[Saved data entries]

<<<<

(* ===== verification/GtpHeader.v ===== *)
(** * Locating the GTP V1 header of a packet

    [gtpv1_get_header] of [gtp/gtpv1.c] walks Ethernet, an optional 802.1Q
    tag, IPv4 and UDP to the GTP V1 header.  A packet is the list of its
    octets; the pointer the code returns is the offset of the header in it.
    The C code subtracts the running offset from the length in 32-bit unsigned
    arithmetic, so the model does too ([remaining]); reads outside the captured
    octets are [Fault OutOfBounds].  The file compares the code with a parser
    that checks every length without wrap-around. *)
From S2P Require Import Prelude.

(** ** Sizes and constants *)

Definition TAG_ETHER_802_1_Q_LENGTH : Z := 4.
Definition GTP_C_UDP_PORT : Z := 2123.
Definition GTP_U_UDP_PORT : Z := 2152.
Definition GTP_V1_TYPEVER : Z := 3.

(** From the system headers the code includes: [net/ethernet.h],
    [netinet/ip.h], [netinet/udp.h]. *)
Definition sizeof_ether_header : Z := 14.
Definition offsetof_ether_type : Z := 12.
Definition sizeof_ip : Z := 20.
Definition sizeof_udphdr : Z := 8.
Definition ETHERTYPE_IP : Z := 2048.    (* 0x0800 *)
Definition ETHERTYPE_VLAN : Z := 33024. (* 0x8100 *)
Definition IPVERSION : Z := 4.
Definition IPPROTO_UDP : Z := 17.

(** [sizeof(struct gtpv1hdr)] and [sizeof(struct gtpv1hdropt)] *)
Definition sizeof_gtpv1hdr : Z := 8.
Definition sizeof_gtpv1hdropt : Z := 4.

(** ** The mandatory header *)

(** [struct gtpv1hdr], with the integers in host order as [ntohs]/[ntohl]
    give them. *)
Record gtpv1hdr := Gtpv1hdr {
  flag_options : Z;   (* three bits: extension, sequence number, N-PDU *)
  flag_reserved : Z;  (* one bit *)
  flag_typever : Z;   (* four bits: version and protocol type *)
  message_type : Z;
  gtp_length : Z;
  gtp_teid : Z }.

(** Reading the struct at offset [g]: the bit fields are allocated from the
    low end of the first octet. *)
Definition read_gtpv1hdr (data : list Z) (g : Z) : res gtpv1hdr :=
  b ← rd8 data g;
  mt ← rd8 data (g + 1);
  len ← rd16be data (g + 2);
  teid ← rd32be data (g + 4);
  mret (Gtpv1hdr (Z.land b 7) (Z.land (Z.shiftr b 3) 1) (Z.shiftr b 4) mt len teid).

(** Version and type, and option flags. *)
Definition GTP_TYPE (flag_typever : Z) : Z := Z.shiftr flag_typever 1.
Definition GTP_VER (flag_typever : Z) : Z := Z.land flag_typever 1.
Definition GTP_EXT_FLAG (flag_options : Z) : Z := Z.shiftr (Z.land flag_options 4) 2.
Definition GTP_SEQ_FLAG (flag_options : Z) : Z := Z.shiftr (Z.land flag_options 2) 1.
Definition GTP_NPDU_FLAG (flag_options : Z) : Z := Z.land flag_options 1.

(** ** The code *)

(** [length - offset], in [unsigned int]. *)
Definition remaining (length offset : Z) : Z := u32 (length - offset).

Definition gtp_port (p : Z) : bool := (p =? GTP_U_UDP_PORT) || (p =? GTP_C_UDP_PORT).

Definition gtpv1_get_header (length : Z) (data : list Z) : res (option Z) :=
  if remaining length 0 <? sizeof_ether_header then mret None else
  ether_type ← rd16be data offsetof_ether_type;
  '(ether_type, offset) ←
    (if ether_type =? ETHERTYPE_VLAN then
       t ← rd16be data (offsetof_ether_type + TAG_ETHER_802_1_Q_LENGTH);
       mret (t, sizeof_ether_header + TAG_ETHER_802_1_Q_LENGTH)
     else mret (ether_type, sizeof_ether_header));
  if negb (ether_type =? ETHERTYPE_IP) then mret None else
  if remaining length offset <? sizeof_ip then mret None else
  vhl ← rd8 data offset;
  if negb (Z.shiftr vhl 4 =? IPVERSION) then mret None else
  proto ← rd8 data (offset + 9);
  if negb (proto =? IPPROTO_UDP) then mret None else
  let offset := offset + Z.land vhl 15 * 4 in
  if remaining length offset <? sizeof_udphdr then mret None else
  sport ← rd16be data offset;
  dport ← rd16be data (offset + 2);
  if negb (sport =? GTP_U_UDP_PORT) && negb (dport =? GTP_U_UDP_PORT) &&
     negb (sport =? GTP_C_UDP_PORT) && negb (dport =? GTP_C_UDP_PORT)
  then mret None else
  let offset := offset + sizeof_udphdr in
  if remaining length offset <? sizeof_gtpv1hdr then mret None else
  b ← rd8 data offset;
  if negb (Z.shiftr b 4 =? GTP_V1_TYPEVER) then mret None else
  mret (Some offset).
Lemma get_put c d v m : get c (put d v m) = if decide (d = c) then v else get c m.
Proof. by destruct c. Qed.

(** ** The functions of [Monitor] by themselves *)

Definition with_monitor (s : shared) (m : monitor) : shared := Shared m (sh_reported s).

Lemma increment_ops_alone p b m l :
  monitor_increment (Some m) p b = Some (sh_monitor (run_ops (increment_ops p b) (Shared m l))) /\
  sh_reported (run_ops (increment_ops p b) (Shared m l)) = l.
Proof. done. Qed.

Lemma increment_gtp_ops_alone p b o m l :
  monitor_increment_gtp (Some m) p b o
    = Some (sh_monitor (run_ops (increment_gtp_ops p b o) (Shared m l))) /\
  sh_reported (run_ops (increment_gtp_ops p b o) (Shared m l)) = l.
Proof. done. Qed.

Definition reported_values (r : report) : list (counter * Z) :=
  [(Packets, r_packets r); (Bytes, r_bytes r); (GtpPackets, r_gtp_packets r);
   (GtpBytes, r_gtp_bytes r); (GtpExt, r_gtp_ext r); (GtpSeqno, r_gtp_seqno r);
   (GtpNpdu, r_gtp_npdu r)].

Definition set_last_output_time (t : Z) (m : monitor) : monitor :=
  Monitor (m_id m) (m_description m) (m_packets m) (m_bytes m) (m_gtp_packets m) (m_gtp_bytes m)
    (m_gtp_ext m) (m_gtp_seqno m) (m_gtp_npdu m) t.

Lemma handle_ops_alone now glob m m' glob' r l :
  handle_monitor now glob m = Ok (m', glob', r) ->
  let s := run_ops (handle_ops [now] glob (m_last_output_time m)) (Shared m l) in
  m' = set_last_output_time (m_last_output_time m') (sh_monitor s) /\
  sh_reported s = l ++ from_option reported_values [] r.
Proof.
  unfold handle_monitor. cbn [handle_ops]. case_match.
  - intros [= <- _ <-]. cbn. rewrite app_nil_r. by destruct m.
  - intros H'. res_inv. subst. cbn. rewrite <- !(assoc_L (++)). by destruct m.
Qed.

(** ** The accounts

    What the accesses made say about a counter, without the values they met. *)

(** What was added. *)
Definition amount (c : counter) (a : access) : Z :=
  match a with Store d n => if decide (d = c) then n else 0 | _ => 0 end.
Definition sum (l : list Z) : Z := foldr Z.add 0 l.
Definition amounts (c : counter) (l : list access) : Z := sum (amount c <$> l).
Definition added (c : counter) (accesses : list (nat * access)) : Z := amounts c (accesses.*2).

(** What was added since the counter was last reported or cleared, and is gone
    when it is cleared next; [since] was added before the accesses. *)
Fixpoint lost (c : counter) (since : Z) (accesses : list (nat * access)) : Z :=
  match accesses with
  | [] => 0
  | (_, Sample d) :: l => lost c (if decide (d = c) then 0 else since) l
  | (_, Clear d) :: l => if decide (d = c) then since + lost c 0 l else lost c since l
  | (_, Store d n) :: l => lost c (if decide (d = c) then since + n else since) l
  | _ :: l => lost c since l
  end.

(** No thread writes the counter between the two accesses of an addition of
    another; [fresh] are the threads that have fetched the counter's value. *)
Fixpoint whole (c : counter) (fresh : list nat) (accesses : list (nat * access)) : bool :=
  match accesses with
  | [] => true
  | (t, Fetch d) :: l => whole c (if decide (d = c) then t :: fresh else filter (fun u => u <> t) fresh) l
  | (t, Store d _) :: l =>
      if decide (d = c) then bool_decide (t ∈ fresh) && whole c [] l else whole c fresh l
  | (_, Clear d) :: l => whole c (if decide (d = c) then [] else fresh) l
  | _ :: l => whole c fresh l
  end.

Definition reported (c : counter) (l : list (counter * Z)) : Z :=
  sum ((fun x => if decide (x.1 = c) then x.2 else 0) <$> l).

(** The supervisor reports a counter once before it clears it; [sampled] says
    that it has. *)
Fixpoint alternates (c : counter) (sampled : bool) (l : list access) : bool :=
  match l with
  | [] => negb sampled
  | Sample d :: l => if decide (d = c) then negb sampled && alternates c true l else alternates c sampled l
  | Clear d :: l => alternates c (if decide (d = c) then false else sampled) l
  | _ :: l => alternates c sampled l
  end.

Definition only_adds (l : list access) : Prop :=
  Forall (fun a => match a with Fetch _ => True | Store _ n => 0 <= n | _ => False end) l.
Definition only_outputs (l : list access) : Prop :=
  Forall (fun a => match a with Rate _ | Sample _ | Clear _ => True | _ => False end) l.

>>>>

### Required work
Above are the entries. Copy exactly the part that opens with the line containing "else lost c since l" and closes with the line containing "else alternates c sampled l", and no more.

### Task solution
  | (_, Clear d) :: l => if decide (d = c) then since + lost c 0 l else lost c since l
  | (_, Store d n) :: l => lost c (if decide (d = c) then since + n else since) l
  | _ :: l => lost c since l
  end.

(** No thread writes the counter between the two accesses of an addition of
    another; [fresh] are the threads that have fetched the counter's value. *)
Fixpoint whole (c : counter) (fresh : list nat) (accesses : list (nat * access)) : bool :=
  match accesses with
  | [] => true
  | (t, Fetch d) :: l => whole c (if decide (d = c) then t :: fresh else filter (fun u => u <> t) fresh) l
  | (t, Store d _) :: l =>
      if decide (d = c) then bool_decide (t ∈ fresh) && whole c [] l else whole c fresh l
  | (_, Clear d) :: l => whole c (if decide (d = c) then [] else fresh) l
  | _ :: l => whole c fresh l
  end.

Definition reported (c : counter) (l : list (counter * Z)) : Z :=
  sum ((fun x => if decide (x.1 = c) then x.2 else 0) <$> l).

(** The supervisor reports a counter once before it clears it; [sampled] says
    that it has. *)
Fixpoint alternates (c : counter) (sampled : bool) (l : list access) : bool :=
  match l with
  | [] => negb sampled
  | Sample d :: l => if decide (d = c) then negb sampled && alternates c true l else alternates c sampled l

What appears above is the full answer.